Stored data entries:
====
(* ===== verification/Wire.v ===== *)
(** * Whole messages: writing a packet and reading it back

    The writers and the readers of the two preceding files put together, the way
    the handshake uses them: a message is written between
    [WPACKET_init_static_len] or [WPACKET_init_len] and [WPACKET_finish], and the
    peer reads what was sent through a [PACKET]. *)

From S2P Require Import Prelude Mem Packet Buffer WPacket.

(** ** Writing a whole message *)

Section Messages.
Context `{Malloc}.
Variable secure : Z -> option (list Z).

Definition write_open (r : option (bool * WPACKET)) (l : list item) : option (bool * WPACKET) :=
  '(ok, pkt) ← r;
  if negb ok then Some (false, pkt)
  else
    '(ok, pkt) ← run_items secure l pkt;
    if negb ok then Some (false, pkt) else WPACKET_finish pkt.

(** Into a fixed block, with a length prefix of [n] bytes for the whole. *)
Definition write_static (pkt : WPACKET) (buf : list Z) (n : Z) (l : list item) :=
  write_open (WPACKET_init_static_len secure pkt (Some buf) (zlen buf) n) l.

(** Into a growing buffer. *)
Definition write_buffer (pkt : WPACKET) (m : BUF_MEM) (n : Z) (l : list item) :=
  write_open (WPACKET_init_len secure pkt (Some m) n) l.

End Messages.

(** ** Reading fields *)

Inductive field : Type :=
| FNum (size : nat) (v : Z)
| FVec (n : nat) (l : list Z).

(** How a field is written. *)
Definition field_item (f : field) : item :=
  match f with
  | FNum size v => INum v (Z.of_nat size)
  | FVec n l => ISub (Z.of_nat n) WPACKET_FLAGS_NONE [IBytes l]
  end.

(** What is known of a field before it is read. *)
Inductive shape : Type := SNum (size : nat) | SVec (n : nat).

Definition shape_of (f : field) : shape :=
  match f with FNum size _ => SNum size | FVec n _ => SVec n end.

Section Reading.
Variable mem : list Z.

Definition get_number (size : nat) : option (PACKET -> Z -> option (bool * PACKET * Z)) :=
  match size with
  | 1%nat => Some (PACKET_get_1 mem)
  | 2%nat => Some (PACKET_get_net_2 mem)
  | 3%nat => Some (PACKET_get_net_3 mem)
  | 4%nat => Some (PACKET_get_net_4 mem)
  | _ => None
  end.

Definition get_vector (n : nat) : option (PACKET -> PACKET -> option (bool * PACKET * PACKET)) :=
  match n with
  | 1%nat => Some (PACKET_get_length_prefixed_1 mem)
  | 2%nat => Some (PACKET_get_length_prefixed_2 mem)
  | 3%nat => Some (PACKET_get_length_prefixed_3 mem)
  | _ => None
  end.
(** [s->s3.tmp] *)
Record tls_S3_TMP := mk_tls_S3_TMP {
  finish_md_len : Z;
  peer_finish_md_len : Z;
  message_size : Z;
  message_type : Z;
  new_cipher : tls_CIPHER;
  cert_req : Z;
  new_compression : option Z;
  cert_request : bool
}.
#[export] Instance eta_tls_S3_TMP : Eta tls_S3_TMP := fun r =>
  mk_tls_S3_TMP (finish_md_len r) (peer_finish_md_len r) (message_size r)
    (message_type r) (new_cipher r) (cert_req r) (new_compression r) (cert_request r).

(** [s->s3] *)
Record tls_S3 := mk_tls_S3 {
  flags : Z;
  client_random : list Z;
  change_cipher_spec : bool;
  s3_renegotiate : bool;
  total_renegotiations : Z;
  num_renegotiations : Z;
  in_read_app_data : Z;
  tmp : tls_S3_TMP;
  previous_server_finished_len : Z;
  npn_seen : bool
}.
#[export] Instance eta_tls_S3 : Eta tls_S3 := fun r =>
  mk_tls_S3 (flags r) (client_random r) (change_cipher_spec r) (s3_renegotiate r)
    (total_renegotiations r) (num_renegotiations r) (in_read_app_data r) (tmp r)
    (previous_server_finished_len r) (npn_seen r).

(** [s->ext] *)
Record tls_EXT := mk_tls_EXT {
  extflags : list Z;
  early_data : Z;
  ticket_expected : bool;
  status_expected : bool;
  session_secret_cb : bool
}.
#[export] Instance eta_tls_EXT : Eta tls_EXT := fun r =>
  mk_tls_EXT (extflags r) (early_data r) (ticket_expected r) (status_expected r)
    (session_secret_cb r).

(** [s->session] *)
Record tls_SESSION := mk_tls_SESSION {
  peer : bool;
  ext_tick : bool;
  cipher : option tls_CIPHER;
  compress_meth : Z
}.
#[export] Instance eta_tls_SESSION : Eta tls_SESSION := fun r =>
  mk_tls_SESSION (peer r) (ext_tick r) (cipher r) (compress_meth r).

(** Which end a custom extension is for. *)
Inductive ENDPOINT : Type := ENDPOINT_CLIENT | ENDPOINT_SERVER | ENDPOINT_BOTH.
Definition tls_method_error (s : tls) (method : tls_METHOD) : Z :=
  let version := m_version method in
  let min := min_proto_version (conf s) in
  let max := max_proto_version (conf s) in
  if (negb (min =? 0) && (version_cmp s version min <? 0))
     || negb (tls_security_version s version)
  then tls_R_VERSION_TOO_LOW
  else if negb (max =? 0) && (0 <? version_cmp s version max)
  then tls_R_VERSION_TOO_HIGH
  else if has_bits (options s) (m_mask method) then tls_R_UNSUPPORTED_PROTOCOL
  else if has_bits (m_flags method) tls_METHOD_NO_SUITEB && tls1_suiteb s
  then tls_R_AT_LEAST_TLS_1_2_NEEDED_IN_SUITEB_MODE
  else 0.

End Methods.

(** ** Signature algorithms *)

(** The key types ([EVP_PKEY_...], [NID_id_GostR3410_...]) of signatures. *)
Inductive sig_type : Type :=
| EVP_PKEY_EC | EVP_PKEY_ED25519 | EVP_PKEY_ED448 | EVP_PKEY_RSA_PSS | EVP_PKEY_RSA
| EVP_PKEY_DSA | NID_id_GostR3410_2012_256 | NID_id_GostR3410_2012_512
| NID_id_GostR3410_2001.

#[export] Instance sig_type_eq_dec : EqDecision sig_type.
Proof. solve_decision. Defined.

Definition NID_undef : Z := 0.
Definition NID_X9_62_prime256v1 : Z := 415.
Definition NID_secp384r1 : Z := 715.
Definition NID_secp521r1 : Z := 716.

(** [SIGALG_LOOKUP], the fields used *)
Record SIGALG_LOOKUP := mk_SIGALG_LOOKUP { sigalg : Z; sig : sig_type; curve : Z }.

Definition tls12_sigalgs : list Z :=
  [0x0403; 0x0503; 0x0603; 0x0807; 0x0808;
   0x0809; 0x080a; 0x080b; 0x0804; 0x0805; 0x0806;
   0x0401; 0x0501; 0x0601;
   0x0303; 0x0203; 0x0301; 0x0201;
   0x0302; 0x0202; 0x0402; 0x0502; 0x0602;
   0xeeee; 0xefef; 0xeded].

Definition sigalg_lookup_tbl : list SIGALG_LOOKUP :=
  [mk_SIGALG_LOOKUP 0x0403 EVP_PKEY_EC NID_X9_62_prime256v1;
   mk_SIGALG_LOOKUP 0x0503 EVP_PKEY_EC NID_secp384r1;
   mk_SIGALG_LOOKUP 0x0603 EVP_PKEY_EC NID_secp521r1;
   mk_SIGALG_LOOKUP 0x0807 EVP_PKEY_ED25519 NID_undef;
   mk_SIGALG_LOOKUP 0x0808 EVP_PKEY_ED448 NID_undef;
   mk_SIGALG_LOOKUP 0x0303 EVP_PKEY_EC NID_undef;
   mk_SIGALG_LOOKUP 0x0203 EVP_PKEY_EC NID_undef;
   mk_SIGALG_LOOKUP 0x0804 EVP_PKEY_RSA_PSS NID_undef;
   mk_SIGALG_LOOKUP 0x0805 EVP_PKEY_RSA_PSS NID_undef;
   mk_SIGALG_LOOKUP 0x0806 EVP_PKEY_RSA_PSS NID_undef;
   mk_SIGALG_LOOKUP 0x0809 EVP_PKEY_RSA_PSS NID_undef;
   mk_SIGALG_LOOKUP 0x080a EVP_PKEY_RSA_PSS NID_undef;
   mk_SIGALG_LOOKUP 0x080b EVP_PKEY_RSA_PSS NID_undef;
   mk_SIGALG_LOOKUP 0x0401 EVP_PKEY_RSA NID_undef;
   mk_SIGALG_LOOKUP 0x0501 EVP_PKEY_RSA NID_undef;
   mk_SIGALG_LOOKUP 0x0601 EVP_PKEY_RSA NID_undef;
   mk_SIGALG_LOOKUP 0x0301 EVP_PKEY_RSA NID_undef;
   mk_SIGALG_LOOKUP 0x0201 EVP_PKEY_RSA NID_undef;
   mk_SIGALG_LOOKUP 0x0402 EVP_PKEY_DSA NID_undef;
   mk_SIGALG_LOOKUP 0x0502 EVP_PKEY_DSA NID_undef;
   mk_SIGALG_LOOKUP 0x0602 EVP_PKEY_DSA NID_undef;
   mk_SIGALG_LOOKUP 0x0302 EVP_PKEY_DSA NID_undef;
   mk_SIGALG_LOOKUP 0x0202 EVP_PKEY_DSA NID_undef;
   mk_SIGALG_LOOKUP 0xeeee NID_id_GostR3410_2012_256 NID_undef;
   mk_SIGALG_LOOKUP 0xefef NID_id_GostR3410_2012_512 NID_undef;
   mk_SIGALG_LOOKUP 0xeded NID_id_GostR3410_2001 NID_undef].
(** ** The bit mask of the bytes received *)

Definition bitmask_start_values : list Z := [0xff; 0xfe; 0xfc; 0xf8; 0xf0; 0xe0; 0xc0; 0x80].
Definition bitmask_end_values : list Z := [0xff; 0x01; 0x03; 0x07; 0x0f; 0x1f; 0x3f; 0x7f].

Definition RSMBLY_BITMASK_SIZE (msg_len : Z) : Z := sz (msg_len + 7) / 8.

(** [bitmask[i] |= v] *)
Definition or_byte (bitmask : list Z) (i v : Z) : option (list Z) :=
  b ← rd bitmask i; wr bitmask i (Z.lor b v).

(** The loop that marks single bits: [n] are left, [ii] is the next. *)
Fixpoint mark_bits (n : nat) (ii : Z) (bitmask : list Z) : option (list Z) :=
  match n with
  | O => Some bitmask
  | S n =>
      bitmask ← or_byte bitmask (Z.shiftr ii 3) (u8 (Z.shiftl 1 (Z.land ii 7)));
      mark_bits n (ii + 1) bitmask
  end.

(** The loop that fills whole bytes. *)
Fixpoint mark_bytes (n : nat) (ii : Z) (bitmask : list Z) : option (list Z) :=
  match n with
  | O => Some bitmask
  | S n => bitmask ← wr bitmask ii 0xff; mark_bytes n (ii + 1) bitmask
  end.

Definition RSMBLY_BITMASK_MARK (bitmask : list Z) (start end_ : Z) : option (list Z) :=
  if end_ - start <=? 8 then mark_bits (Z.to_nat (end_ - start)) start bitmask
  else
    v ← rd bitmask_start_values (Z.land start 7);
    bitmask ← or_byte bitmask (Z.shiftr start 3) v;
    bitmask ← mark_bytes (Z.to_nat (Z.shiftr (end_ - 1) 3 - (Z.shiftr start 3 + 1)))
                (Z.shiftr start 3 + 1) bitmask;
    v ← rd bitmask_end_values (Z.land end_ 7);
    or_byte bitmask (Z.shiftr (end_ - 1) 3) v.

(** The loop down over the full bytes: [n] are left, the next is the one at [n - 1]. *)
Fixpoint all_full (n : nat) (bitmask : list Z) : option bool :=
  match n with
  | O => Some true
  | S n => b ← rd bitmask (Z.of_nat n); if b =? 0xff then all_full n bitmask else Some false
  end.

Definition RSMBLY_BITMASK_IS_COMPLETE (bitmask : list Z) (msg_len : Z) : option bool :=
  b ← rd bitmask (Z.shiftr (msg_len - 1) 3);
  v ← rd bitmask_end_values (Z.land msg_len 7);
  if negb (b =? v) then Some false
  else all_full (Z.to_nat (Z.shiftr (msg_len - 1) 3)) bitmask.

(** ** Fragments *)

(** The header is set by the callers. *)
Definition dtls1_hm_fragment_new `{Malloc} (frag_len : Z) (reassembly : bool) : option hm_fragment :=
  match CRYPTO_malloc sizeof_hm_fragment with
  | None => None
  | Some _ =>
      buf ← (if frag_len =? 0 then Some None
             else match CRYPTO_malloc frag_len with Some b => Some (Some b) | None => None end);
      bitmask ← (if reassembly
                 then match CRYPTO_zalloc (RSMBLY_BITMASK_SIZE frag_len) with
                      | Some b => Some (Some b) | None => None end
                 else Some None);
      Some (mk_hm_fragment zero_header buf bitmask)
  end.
====
EXERCISE DESCRIPTION — Quote in full each line from the top of the records above through the line with "[WPACKET_init_static_len] or [WPACKET_init_len]"; stop after that line.

EXERCISE RESPONSE —
(* ===== verification/Wire.v ===== *)
(** * Whole messages: writing a packet and reading it back

    The writers and the readers of the two preceding files put together, the way
    the handshake uses them: a message is written between
    [WPACKET_init_static_len] or [WPACKET_init_len] and [WPACKET_finish], and the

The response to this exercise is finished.